Are you still listening to me?

When God smiled on one such as Alice, and blessed her with a new baby Catholic, she was not permitted to receive the Eucharist (take Holy Communion) before she was ‘churched’, a baptism of sorts, to cleanse her of ‘the sin of concupiscence’.


Oh no …

Do you mean that that did not happen, Father?

Oh nooooo …

And something stopped me and I felt … I feel so bad for raining on the old man’s parade. He’d likely given sixty of his eighty years to his church.

I am sorry for that.

And now that I’m on this, I’m sorry for the Irish men of that time, too. Having to confess their ‘impure thoughts’.
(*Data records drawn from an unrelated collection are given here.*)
(** C27. There is one server process at a time: whatever callers do and wherever they go
    away, every process that was started is gone, except the one the server holds, and
    that one is not. *)
Theorem one_server_process (s : pystate) (c : nat) :
  pyreachable s ->
  (started (py_log s) c -> gone (py_log s) c \/ in_child <$> pys_inner (py_server s) = Some c)
  /\ (in_child <$> pys_inner (py_server s) = Some c ->
      started (py_log s) c /\ ~ gone (py_log s) c).
Proof.
  intros [Hc _ _]%reachable_life_inv. split.
  - intros Hs. destruct (ci_started _ _ _ _ Hc c Hs) as [_ [?|[n Hn]]]; [by left|right].
    destruct (pys_inner _); [|done]. by injection Hn as <- _.
  - destruct (pys_inner (py_server s)) as [i|]; [|done]. intros [= <-].
    by apply (ci_current _ _ _ _ Hc _ (in_next_id i)).
Qed.

(** C25. A reply never answers another request: as long as fewer than 2^64 requests were
    made, every line a caller takes for its answer names the id its own request was
    sent under, and no other request was ever sent to that process under that id, also
    not one whose caller went away before its answer came; and a caller that ends with
    a value got it from such a line. *)
Theorem reply_answers_its_own_request (s : pystate) :
  pyreachable s -> (py_asked s <= u64_max)%N ->
  (forall who c id line, (who, Took c id line) ∈ py_log s ->
     (who, Sent c id) ∈ py_log s
     /\ (forall other, (other, Sent c id) ∈ py_log s -> other = who)
     /\ exists response, py_decode_response line = Ok response /\ sp_id response = Some id)
  /\ forall i method params v,
     py_callers s !! i = Some (method, params, Finished (Ok v)) -> earned i method v (py_log s).
Proof.
  intros [Hc Ht Hcs]%reachable_life_inv Hmax. destruct (ci_ids _ _ _ _ Hc Hmax) as [Hnd _]. split.
  - intros who c id line Hin. destruct (Ht _ _ _ _ Hin) as [Hs Hr]. split_and!; [done| |done].
    intros other Ho.
    pose proof (omap_NoDup_inj _ _ (who, Sent c id) (other, Sent c id) (c, id) Hnd Hs Ho
                  eq_refl eq_refl) as Heq. by injection Heq.
  - intros i m p v Hi. specialize (Hcs i). rewrite Hi in Hcs. apply Hcs.
Qed.

(** C26. A request is sent at most twice, and the second time to another process than the
    one that failed it. *)
Theorem request_is_retried_elsewhere (s : pystate) (i : nat) :
  pyreachable s ->
  (length (children_of i (py_log s)) <= 2)%nat /\ NoDup (children_of i (py_log s)).
Proof.
  intros [_ _ Hcs]%reachable_life_inv. destruct (Hcs i) as [Hnd Hlen]. split; [|done].
  destruct (py_callers s !! i) as [[[m p] [|e| |v|[v|e]|]]|]; rewrite ?Hlen; cbn; lia.
Qed.

(** ** Time *)

(** When the [k]-th line is waited for, if all the lines before it came. *)
Fixpoint clock (o : output) (now : N) (k : nat) : N :=
  match k with
  | O => now
  | S k => N.max (clock o now k) (default 0 (ar_at <$> o k))%N
  end.

(** A line that is not a reply to [id]. *)
Definition unrelated (id line : string) : Prop :=
  match py_decode_response line with Ok response => sp_id response <> Some id | Err _ => True end.

(** The [k]-th line keeps the loop going: it is unrelated, it comes within its own timeout,
    and the caller has not gone by then. *)
Definition talks (wait : N) (drop : option N) (id : string) (o : output) (now : N) (k : nat) : Prop :=
  match o k with
  | Some (MkArrival at' (DLine line)) =>
      (at' <= clock o now k + wait)%N /\ (forall d, drop = Some d -> (clock o now (S k) <= d)%N)
      /\ unrelated id line
  | _ => False
  end.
The origin of thought is pure, surely? Pure as love. Until it is corrupted and manipulated by guilt and oppression.

And we see how religion can give God a bad name.

Inherited Wickedness continued …

I think I’ll begin this one with:

Sorry, Caroline.

Baa.

Poor Caroline, Caddles the Waddles, was just too close for her own comfort (never mine). We two being quasi-Siamese, if you plee-ease …

We shared a double bed. We wore the same clothes. A different colour (she blue and me red) sufficing to express our individualities.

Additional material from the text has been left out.